December 26, 2008

Viagra Used to Entice Afghan Warlords

A CIA officer gave an Afghan chieftain Viagra in an attempt to obtain information about Taliban movements.

The bearded Afghan, looking to be in his late 60s, returned enthusiastically with information and asking for more pills, after receiving the four blue Viagra pills from a CIA officer earlier.

According to officials involved in Afghanistan, this is how some battles are won, through novel incentives and creative bargaining in some of the country's roughest neighborhoods.  

The officials say that to win over notoriously fickle warlords and chieftains, the agency's operatives have used a variety of personal touches.  These include pocket knives and tools, medicine or surgeries for ailing family members, toys and school equipment, tooth extractions, travel visas and, occasionally, pharmaceutical enhancements for aging patriarchs with slumping libidos.

"Whatever it takes to make friends and influence people "“ whether it's building a school or handing out Viagra," said one longtime agency operative and veteran of several Afghanistan tours. Like other field officers interviewed for the story, he spoke on condition of anonymity when describing tactics and operations.

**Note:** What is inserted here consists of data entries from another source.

(** Case C of [delete_node] when the right child [c] of the deleted node has
    no left child: [c] takes the place of the deleted node. *)
Lemma delete_right_child_min self par l1 lc l2 n c r2 fuel :
  rep (nodes self) par (Br (Br l1 lc l2) n (Br Leaf c r2)) →
  NoDup (ptrs (Br (Br l1 lc l2) n (Br Leaf c r2))) →
  (∀ q, par = Some q →
        (q ∉ ptrs (Br (Br l1 lc l2) n (Br Leaf c r2))) ∧
        is_Some (nodes self !! q)) →
  ∃ self',
    delete_node fuel self (Some n) = Ok self' ∧
    deleted_below self self' par (Br (Br l1 lc l2) n (Br Leaf c r2))
      (Br (Br l1 lc l2) c r2).
Proof.
  intros Hrep Hnd Hpar.
  pose proof Hrep as (nn & Hn & Hnpar & Hnl & Hnr & Hrl & Hrr).
  pose proof Hrl as (nlc & Hlc & Hlcpar & Hlcl & Hlcr & Hrl1 & Hrl2).
  pose proof Hrr as (nc & Hc & Hcpar & Hcl & Hcr & _ & Hr2).
  simpl in Hnl, Hnr, Hcl.
  assert (Hq : ∀ x, x ∈ ptrs (Br (Br l1 lc l2) n (Br Leaf c r2)) →
                    par ≠ Some x).
  { intros x Hx ->. by apply (Hpar x eq_refl). }
  assert (n ≠ c ∧ n ≠ lc ∧ lc ≠ c) as (Hnc & Hnlc & Hlcc) by solve_ptrs.
  eexists. split.
  - unfold delete_node. rewrite (get_Some _ _ _ Hn).
    cbn [mbind result_bind]. rewrite Hnl, Hnr. unfold min_node.
    rewrite min_node_loop_unfold, Hc, Hcl. cbn [mbind result_bind].
    rewrite (get_Some _ _ _ Hc). cbn [mbind result_bind].
    rewrite bool_decide_eq_false_2 by (intros Hne; by apply Hne).
    cbn [mbind result_bind].
    rewrite (transplant_node_spec self n nn (Some c) Hn).
    2:{ intros q Hq'. rewrite Hnpar in Hq'. destruct (Hpar q Hq') as [? ?].
        split; [|done]. intros ->. solve_ptrs. }
    cbn [mbind result_bind set_parent_opt]. eval_get n Hn.
    rewrite !(decide_False (P := parent nn = Some n))
      by (rewrite Hnpar; apply Hq; solve_ptrs).
    rewrite !(decide_False (P := c = n)) by done.
    rewrite Hnl. eval_get c Hc.
    rewrite !(decide_True (P := c = c)) by done.
    cbn [left_child]. reflexivity.
  - rewrite Hnpar.
    assert (Hout : ∀ x, x ≠ lc → x ≠ c → par ≠ Some x →
      nodes (set_parent lc (Some c) (set_left_child c (Some lc)
               (set_parent c par (relink par n (Some c) self)))) !! x
      = nodes self !! x).
    { intros x ? ? ?. store_lookup. destruct (nodes self !! x); [|done].
      cbn [fmap option_fmap option_map].
      rewrite (decide_False (P := par = Some x)) by done.
      by rewrite !decide_False by done. }
    unfold deleted_below. split_and!.
    + exists (BST.mkNode (key nc) par (Some lc) (right_child nc)).
      split_and!; try done.
      * store_lookup. rewrite Hc. cbn [fmap option_fmap option_map].
        rewrite (decide_False (P := par = Some c)) by (apply Hq; solve_ptrs).
        rewrite (decide_False (P := lc = c)) by done.
        by rewrite !decide_True by done.
      * apply rep_reparent with (nodes self) (Some n); try done.
        -- solve_ptrs.
        -- intros ? nlc' [= <-] Hlc'. rewrite Hlc in Hlc'.
           injection Hlc' as <-. store_lookup.
           rewrite Hlc. cbn [fmap option_fmap option_map].
           rewrite (decide_False (P := par = Some lc))
             by (apply Hq; solve_ptrs).
           rewrite !(decide_False (P := c = lc)) by done.
           by rewrite decide_True by done.
        -- intros x Hx Hroot. apply Hout.
           ++ intros ->. done.
           ++ intros ->. solve_ptrs.
           ++ apply Hq. solve_ptrs.
      * eapply rep_ext; [|done]. intros x Hx. apply Hout.
        -- intros ->. solve_ptrs.
        -- intros ->. solve_ptrs.
        -- apply Hq. solve_ptrs.
    + intros x Hx Hxpar. apply Hout; [| |done]; intros ->; solve_ptrs.
    + intros ? [= <-]. unfold slot_updated. destruct par as [q|].
      * split; [by store_meta|]. store_lookup.
        destruct (nodes self !! q); [|done].
        cbn [fmap option_fmap option_map].
        rewrite !(decide_True (P := Some q = Some q)) by done.
        rewrite !(decide_True (P := q = q)) by done.
        assert (lc ≠ q ∧ c ≠ q) as [? ?].
        { split; intros ->; apply (Hq q); solve_ptrs. }
        by rewrite !decide_False by done.
      * by store_meta.
    + by store_meta.
    + by store_meta.
Qed.

Lemma lookup_set_parent_opt_eq self o v x n :
  o = Some x → nodes self !! x = Some n →
  nodes (set_parent_opt o v self) !! x
  = Some (BST.mkNode (key n) v (left_child n) (right_child n)).
Proof. intros -> Hx. by apply lookup_set_parent_eq. Qed.

Lemma lookup_relink_eq self q n1 o2 qn :
  nodes self !! q = Some qn →
  nodes (relink (Some q) n1 o2 self) !! q
  = Some (if bool_decide (left_child qn = Some n1)
          then BST.mkNode (key qn) (parent qn) o2 (right_child qn)
          else BST.mkNode (key qn) (parent qn) (left_child qn) o2).
Proof.
  intros Hq. rewrite lookup_relink, Hq. simpl. by rewrite decide_True.
Qed.

(** Distinctness of two references, in either orientation. *)
Ltac store_ne := solve [ done | congruence ].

These inducements are necessary in Afghanistan, where warlords and tribal leaders expect to be paid for their cooperation, and where, for some, switching sides can be easy as changing tunics, according to officials.  If the Americans do not offer incentives, there are others who will, including Taliban commanders, drug dealers and Iranian agents.

Cash and weapons are the usual bribes of choice, but are not always the best options, Afghanistan veterans say.  Guns often fall into the wrong hands, and showy gifts such as money, jewelry and cars tend to draw unwanted attention.

"If you give an asset $1,000, he'll go out and buy the shiniest junk he can find, and it will be apparent that he has suddenly come into a lot of money from someone," said Jamie Smith, a veteran of CIA covert operations in Afghanistan and now chief executive officer of SCG International, a private security and intelligence company. "Even if he doesn't get killed, he becomes ineffective as an informant because everyone knows where he got it."

Smith said, that the key is to meet the informant's personal needs in a way that keeps him firmly on your side but leaves little trace.

"You're trying to bridge a gap between people living in the 18th century and people coming in from the 21st century," he said, "so you look for those common things in the form of material aid that motivate people everywhere."

There is a long tradition of using sex as a motivator among the world's intelligence agency.  A retired CIA officer and author of several books on Intelligence, Robert Baer, noted that the Soviet spy service was notorious for using attractive women as bait when seeking to turn foreign diplomats into informants.

"The KGB has always used 'honey traps,' and it works," Mr. Baer said.

He said that for American officers, a more common practice was to offer medical care for potential informants and their loved ones.  Some U.S. operatives in Afghanistan said, Western drugs such as Viagra are just one of the long list of enticements available for use in special cases.  Veteran officers familiar with such practices said Viagra is offered rarely, and only to older tribal officials to whom the drug would hold special appeal.

While these drugs are generally unavailable in the remote areas where the agency's team have operated, they have been sold in Kabul street markets since 2003, and are known by reputation in other places.

"You didn't hand it out to younger guys, but it could be a silver bullet to make connections to the older ones," said one retired operative familiar with the drug's use in Afghanistan. Afghan tribal leaders often have four wives "“ the maximum number allowed by the Quran "“ and some village patriarchs are easily sold on the pill.

Not everyone in Afghanistan's hinterlands has heard of the drug, making it awkward when Americans try to explain its effects.

This was the case with the 60-year-old chieftain who received the four pills from a U.S. operative.  The operative, now retired, said he talked to the clan leader for a long time through an interpreter, finding ways to secure loyalty.

A conversation of the man's family and wives provided inspiration.  Once it was established that the man was in good health, the pills were offered and accepted.

When the Americans returned four days later, the gift had worked its magic, the operative said.

"He came up to us beaming," the official said. "He said, 'You are a great man.' "

"And after that we could do whatever we wanted in his area."